Hi all,
I was wondering if the following code is a good way for offloading computations to GPUs using -stdpar
while having these running asynchronously, here all in queue 1, or if there is an alternative, more explicit way:
! cat test_stdpar async
program main
implicit none
integer, parameter :: n = 100
integer :: nn(3)
real(8), arr(n,n,n), tot
integer :: i,j,k
nn(:) = n
!$acc enter data create(arr) copyin(nn) async(1)
!$acc kernels default(present) async(1)
arr(:,:,:) = 1.d0
!$acc end kernels
tot = 0.d0
!$acc kernels default(present) async(1)
do concurrent(k=1:nn(3),j=1:nn(2),i=1:nn(1)) shared(arr) reduce(+:tot)
arr(i,j,k) = i*j*k
tot = tot + 1
end do
!$acc end kernels
!$acc exit data copyout(arr) async(1)
!$acc wait(1)
print*,arr(10,10,10)
end program main
nvfortran
with -Minfo=accel
seems to produce the output I’d expect.
nvfortran -stdpar -Minfo=accel test.f90
main:
9, Generating enter data create(arr(:,:,:))

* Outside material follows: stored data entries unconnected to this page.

(** The answers to a run of checks that all fall inside the window of a
    record that already counts [k] requests. *)
Lemma checkAll_inside_window ip action config calls :
  rateLimitConfigs action = Some config ->
  forall m r,
    NoDup (map RateLimit.id m) ->
    RateLimits.getRateLimit ip action m = Some r ->
    Forall (fun call => snd call <= RateLimit.windowStart r + windowMs config)
      calls ->
    fst (checkAll ip action calls m)
    = map (fun j => RateLimit.count r + Z.of_nat j <? maxRequests config)
        (List.seq 0 (List.length calls)).
Proof.
  intros Hcfg. induction calls as [|[uuid now] calls IH]; intros m r Hnd Hr Hin;
    [reflexivity|].
  inversion Hin as [|? ? Hnow Hrest]; subst. simpl in Hnow.
  cbn [checkAll]. unfold checkRateLimit. rewrite Hcfg, Hr.
  destruct (RateLimit.windowStart r + windowMs config <? now) eqn:Ew;
    [apply Z.ltb_lt in Ew; lia|].
  cbn [List.length List.seq map]. rewrite Z.add_0_r.
  destruct (maxRequests config <=? RateLimit.count r) eqn:Em.
  - apply Z.leb_le in Em.
    destruct (checkAll ip action calls m) as [rs m2] eqn:Hrun.
    cbn [fst allowed]. f_equal; [symmetry; apply Z.ltb_ge; lia|].
    pose proof (IH m r Hnd Hr Hrest) as H. rewrite Hrun in H. cbn [fst] in H.
    rewrite H. rewrite <- seq_shift, map_map.
    apply map_ext. intros j.
    transitivity false; [apply Z.ltb_ge; lia|symmetry; apply Z.ltb_ge; lia].
  - apply Z.leb_gt in Em.
    set (bump := fun rl => RateLimit.mk (RateLimit.id rl) (RateLimit.ipAddress rl)
                   (RateLimit.actionType rl) (RateLimit.count rl + 1)
                   (RateLimit.windowStart rl)).
    assert (Hr' : RateLimits.getRateLimit ip action (RateLimits.incrementRateLimit (RateLimit.id r) m)
                  = Some (bump r)).
    { unfold RateLimits.getRateLimit, RateLimits.incrementRateLimit.
      now apply (find_update_first_by_id RateLimit.id). }
    assert (Hnd' : NoDup (map RateLimit.id (RateLimits.incrementRateLimit (RateLimit.id r) m))).
    { unfold RateLimits.incrementRateLimit. now rewrite keys_update_first. }
    destruct (checkAll ip action calls (RateLimits.incrementRateLimit (RateLimit.id r) m))
      as [rs m2] eqn:Hrun.
    cbn [fst allowed]. f_equal; [symmetry; apply Z.ltb_lt; lia|].
    pose proof (IH _ _ Hnd' Hr' Hrest) as H. rewrite Hrun in H. cbn [fst] in H.
    rewrite H. rewrite <- seq_shift, map_map.
    apply map_ext. intros j. subst bump. cbn [RateLimit.count]. f_equal. lia.
Qed.

(** X5. For an address and action with no record yet, over a run of checks
    that all fall within the window opened by the first one, exactly the
    first [maxRequests] checks are allowed and every later one is refused. *)
Theorem rate_limit_allows_first_requests ip action config m uuid now calls :
  rateLimitConfigs action = Some config ->
  NoDup (map RateLimit.id m) ->
  RateLimits.getRateLimit ip action m = None ->
  Forall (fun call => snd call <= now + windowMs config) calls ->
  fst (checkAll ip action ((uuid, now) :: calls) m)
  = map (fun i => Z.of_nat i <? maxRequests config)
      (List.seq 0 (S (List.length calls))).
Proof.
  intros Hcfg Hnd Hnone Hin.
  destruct (config_positive action config Hcfg) as [_ Hmax].
  cbn [checkAll]. unfold checkRateLimit. rewrite Hcfg, Hnone.
  set (fresh := RateLimit.mk uuid ip action 1 now).
  assert (Hr : RateLimits.getRateLimit ip action (RateLimits.createRateLimit uuid now ip action m)
               = Some fresh).
  { unfold RateLimits.getRateLimit, RateLimits.createRateLimit. apply find_map_set_new; [exact Hnone|].
    simpl. now rewrite !String.eqb_refl. }
  assert (Hnd' : NoDup (map RateLimit.id (RateLimits.createRateLimit uuid now ip action m)))
    by now apply NoDup_map_set_gen.
  destruct (checkAll ip action calls (RateLimits.createRateLimit uuid now ip action m))
    as [rs m2] eqn:Hrun.
  cbn [fst allowed List.seq map]. f_equal; [symmetry; apply Z.ltb_lt; lia|].
  pose proof (checkAll_inside_window ip action config calls Hcfg _ _ Hnd' Hr Hin)
    as H.
  rewrite Hrun in H. cbn [fst] in H. rewrite H.
  rewrite <- seq_shift, map_map. apply map_ext. intros j.
  subst fresh. cbn [RateLimit.count]. f_equal. lia.
Qed.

Generating enter data copyin(nn(:))
10, Generating default present(arr(:,:,:))
11, Loop is parallelizable
Generating NVIDIA GPU code
11, ! blockidx%x threadidx%x auto-collapsed
!$acc loop gang, vector(128) collapse(3) ! blockidx%x threadidx%x
14, Generating default present(arr(:,:,:))
15, Loop is parallelizable
Generating NVIDIA GPU code
15, ! blockidx%x threadidx%x auto-collapsed
!$acc loop gang, vector(128) collapse(3) ! blockidx%x threadidx%x
Generating reduction(+:tot)
20, Generating exit data copyout(arr(:,:,:))
Also, if I have a large OpenACC codebase handling explicitly all host/device data movement and offloading of nested 3D loops with !$acc parallel do collapse(3) default(present) [...] async(1)
, and change it to something combining !$acc kernels default(present) async(1)
and do concurrent
as above, should I be concerned of some side effects, e.g., unwanted use of managed memory when compiling only with -stdpar
? Or perhaps default(present)
helps to prevent such potential issues?